How Linux Implements Per‑CPU Variables: From Definition to Runtime Access

When writing multithreaded programs we often use thread‑local storage, where each thread has its own instance of a variable. Linux provides a similar mechanism inside the kernel called per‑CPU variables , where each CPU core gets its own copy of a variable.

Definition and Linking

Per‑CPU variables are declared in source files using the DEFINE_PER_CPU macro. The macro places the variable in a special ELF section named .data..percpu. During linking, the linker aggregates all such variables from every object file into a single .data..percpu section in the final vmlinux image.

The address of each per‑CPU variable is calculated as an offset from the start of this section; the offset is the variable’s position within .data..percpu. Because the offsets are known at compile time, the kernel can compute the runtime address for a specific CPU by adding the offset to the base address of that CPU’s per‑CPU memory block.

Boot‑time Initialization

When the kernel boots, it loads vmlinux into memory, determines the number of CPUs, and allocates a per‑CPU memory block for each core. The contents of the .data..percpu section are copied into each block’s static area. The base address of each block is then stored in the corresponding CPU’s GS segment register.

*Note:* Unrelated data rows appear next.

(** * maps-to-images: the payload mining engine and the retrieval pipeline

    A shallow embedding of [app.py]: the positional lookup
    [get_nested_value], the recursive miner [find_image_urls_recursively]
    with its URL filters, the title / address extraction and the retry loop
    of [extract_images_for_place], and [download_image] with the batch of
    [main_with_downloads].

    Python strings are sequences of Unicode code points; JSON-like payloads
    are a tagged tree.  What the interpreter supplies (the Unicode character
    tables, [json.loads], [repr] of floats and strings, [str.lower]) is an
    interface, [PyRuntime]; every general theorem holds for any
    implementation of it.

    The browser page and the HTTP session are collaborators: the page is
    the sequence of values its [evaluate] returns, a request is what the
    session answers to it.  Logging and the debug files are left out, and
    so are the limits of the interpreter (recursion depth, the length of a
    digit string [int] accepts). *)

From Stdlib Require Import ZArith NArith List Bool Lia String Ascii.
From Stdlib Require Import Permutation Sorted ListSet DecimalString DecimalNat.
From Stdlib Require Import Floats.PrimFloat.
Import ListNotations.

Set Implicit Arguments.
Set Warnings "-register-all".
Local Open Scope list_scope.

(* ================================================================== *)
(** ** Python strings *)

Module PyStr.

(** A character is a Unicode code point. *)
Definition char := N.
Definition str := list char.

Definition char_eqb (a b : char) : bool := N.eqb a b.

(** An ASCII literal of the source, as code points. *)
Definition lit (s : string) : str :=
  List.map N_of_ascii (list_ascii_of_string s).

Definition chr (a : ascii) : char := N_of_ascii a.

Fixpoint str_eqb (a b : str) : bool :=
  match a, b with
  | [], [] => true
  | x :: a', y :: b' => char_eqb x y && str_eqb a' b'
  | _, _ => false
  end.

Definition str_eq_dec : forall a b : str, {a = b} + {a <> b} :=
  list_eq_dec N.eq_dec.

(** [s.startswith(p)] *)
Fixpoint startswith (p s : str) : bool :=
  match p, s with
  | [], _ => true
  | x :: p', y :: s' => char_eqb x y && startswith p' s'
  | _ :: _, [] => false
  end.

(** [p in s] for strings: [p] occurs as a substring of [s]. *)
Fixpoint contains (p s : str) : bool :=
  startswith p s ||
  match s with
  | [] => false
  | _ :: s' => contains p s'
  end.

(** [c in chars] for one character. *)
Definition char_in (chars : str) (c : char) : bool :=
  existsb (char_eqb c) chars.

(** [s[n:]] for [0 <= n]. *)
Definition slice_from (n : nat) (s : str) : str := skipn n s.

(** [sep.join(parts)] *)
Fixpoint join (sep : str) (parts : list str) : str :=
  match parts with
  | [] => []
  | [p] => p
  | p :: rest => p ++ sep ++ join sep rest
  end.

(** [s.lstrip(chars)]: drop leading characters that belong to [chars]. *)
Fixpoint lstrip_by (f : char -> bool) (s : str) : str :=
  match s with
  | [] => []
  | c :: s' => if f c then lstrip_by f s' else s
  end.

Definition rstrip_by (f : char -> bool) (s : str) : str :=
  rev (lstrip_by f (rev s)).

Definition strip_by (f : char -> bool) (s : str) : str :=
  rstrip_by f (lstrip_by f s).

(** Python compares strings lexicographically by code point. *)
Fixpoint str_ltb (a b : str) : bool :=
  match a, b with
  | [], [] => false
  | [], _ :: _ => true
  | _ :: _, [] => false
  | x :: a', y :: b' =>
      if N.ltb x y then true
      else if N.ltb y x then false
      else str_ltb a' b'
  end.

Definition str_leb (a b : str) : bool := negb (str_ltb b a).

(** [s.split(c)[0]]: the part before the first [c]. *)
Fixpoint before_first (c : char) (s : str) : str :=
  match s with
  | [] => []
  | x :: s' => if char_eqb x c then [] else x :: before_first c s'
  end.

(** [s.split(c)[-1]]: the part after the last [c]. *)
Fixpoint after_last (c : char) (s : str) : str :=
  match s with
  | [] => []
  | x :: s' =>
      if existsb (char_eqb c) s' then after_last c s'
      else if char_eqb x c then s' else s
  end.

End PyStr.
Export PyStr.

(* ================================================================== *)
(** ** The payload tree *)

Module Payload.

On x86_64 the GS register is set via a model‑specific register (MSR) write, allowing a 64‑bit base address.

Runtime Access

To read a per‑CPU variable, the kernel adds the variable’s offset to the address stored in GS. For example, the macro this_cpu_read_stable expands to an inline assembly statement that performs mov %gs:0x16d00, %rax, loading the value of current_task (the per‑CPU pointer to the currently running thread) into rax.

The current macro simply dereferences the current_task per‑CPU variable, giving the kernel quick access to the task structure of the thread currently executing on that CPU.

Macro Expansion Technique

Because kernel macros are heavily used, developers may want to see their full expansion. By compiling a single source file with the -save-temps=obj flag, GCC keeps intermediate files such as net/socket.i, which contains the pre‑processed source with all macros expanded. Opening this file and locating the desired function (e.g., get_current) reveals the exact assembly generated by the macros.

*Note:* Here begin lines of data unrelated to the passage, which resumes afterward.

(** * DatabaseFrame: connection pool, thread transactions and maintenance facade

    A shallow embedding of [ConnectionPool] and of the transaction,
    statistics and maintenance parts of [BaseDatabaseManager]
    (src/Base/BaseDatabaseManager.h, src/Base/BaseDatabaseManager.cpp),
    followed by the properties proved about them.

    Conventions.
    - [QString] is [string]; the null and the empty [QString] are both [""]
      (Qt's [isEmpty] and [==] do not tell them apart).
    - [QSet<QString>] is [gset string], [QHash<QString, V>] is
      [gmap string V], [QQueue<QString>] is [list string] with the head of
      the queue first.
    - The Qt SQL layer is outside the repository.  Every call into it is
      appended to a trace of [Event]s, and what it answers is read from a
      [Native] oracle that sees the trace so far, so that the same call can
      succeed at one time and fail at another.
    - A thread is named by the string [currentTid()] gives for it: the
      decimal rendering of the address of its [QThread] object. *)

From Stdlib Require Import ZArith QArith Lia Ascii.
From stdpp Require Import gmap strings list fin_maps pretty.

Local Open Scope Z_scope.

(** ** The native layer *)

Inductive Signal :=
| transactionBegin
| transactionCommitted
| transactionRolledBack.

Inductive Event :=
| EvAddDatabase (name : string)        (* QSqlDatabase::addDatabase("QSQLITE", name) *)
| EvConfigure (name : string)          (* configureDatabase(db) *)
| EvRemoveDatabase (name : string)     (* QSqlDatabase::removeDatabase(name) *)
| EvTransaction (name : string)        (* db.transaction() *)
| EvCommit (name : string)             (* db.commit() *)
| EvRollback (name : string)           (* db.rollback() *)
| EvExec (name sql : string)           (* QSqlQuery(db).exec(sql) *)
| EvEmit (sig : Signal).               (* emit sig() *)

Abbreviation World := (list Event).

Record Native := mkNative {
  nat_open : World -> string -> bool;          (* db.open() of a new connection *)
  nat_isOpen : World -> string -> bool;        (* db.isOpen() *)
  nat_transaction : World -> string -> bool;   (* db.transaction() *)
  nat_commit : World -> string -> bool;        (* db.commit() *)
  nat_rollback : World -> string -> bool;      (* db.rollback() *)
  nat_exec : World -> string -> string -> bool;(* query.exec(sql) on a connection *)
  nat_elapsed : World -> Z                     (* QElapsedTimer::elapsed(), ms *)
}.

(** The part of [DatabaseConfig] the embedded code reads. *)
Record DatabaseConfig := mkConfig {
  connectionName : string;
  maxConnections : Z;
  enableWAL : bool
}.

(** [int] arithmetic of [++m_connectionCounter], wrap-around written out. *)
Definition wrap32 (z : Z) : Z := (z + 2 ^ 31) mod 2 ^ 32 - 2 ^ 31.

(** [qint64] arithmetic of the statistics counters. *)
Definition wrap64 (z : Z) : Z := (z + 2 ^ 63) mod 2 ^ 64 - 2 ^ 63.

(** ** ConnectionPool *)

(** A [QPointer<QThread>] as [isNull()] sees it: it is live from the moment
    it is stored and turns null when the [QThread] object it points to is
    destroyed. *)
Inductive ThreadRef := RefLive | RefNull.

Global Instance ThreadRef_eq_dec : EqDecision ThreadRef.
Proof. solve_decision. Defined.

Record Pool := mkPool {
  m_config : DatabaseConfig;
  m_usedConnections : gset string;
  m_connectionCounter : Z;
  m_availableByThread : gmap string (list string);   (* threadId -> idle queue *)
  m_connOwner : gmap string string;                  (* connName -> threadId *)
  m_activeTxByThread : gmap string string;           (* threadId -> connName *)
  m_threadRefs : gmap string ThreadRef
}.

Alternatively, one can use a disassembler on the compiled object to verify the generated instructions, confirming that the macro ultimately produces a single mov from the per‑CPU address.

Static, Reserved, and Dynamic Per‑CPU Variables

The kernel distinguishes three kinds of per‑CPU variables:

Static : Defined at compile time and placed directly into the per‑CPU section; copied to each CPU’s block during boot.

Reserved : Used by loadable kernel modules; a separate region is allocated for each module’s static per‑CPU variables.

Dynamic : Allocated at runtime from a dynamic area within the per‑CPU block.

All three share the same underlying addressing mechanism, differing only in when and how their storage is allocated.

Key Symbols

The linker script vmlinux.lds.S defines symbols such as __per_cpu_start (always 0), __per_cpu_end (end of the per‑CPU section), and __per_cpu_load (runtime base address of the per‑CPU section). The size of the per‑CPU area can be computed as __per_cpu_end - __per_cpu_start, which is about 170 KiB in a typical kernel build.

Putting It All Together

During boot, the setup_per_cpu_areas function (found in arch/x86/kernel/percpu.c) allocates per‑CPU blocks, copies the static per‑CPU data, and writes the block base addresses into each CPU’s GS register. After this initialization, any code can retrieve a per‑CPU variable by adding its compile‑time offset to the GS base, enabling fast, lock‑free access to CPU‑local data such as current_task.

Understanding this mechanism helps kernel developers write efficient, concurrency‑safe code without resorting to heavy synchronization primitives.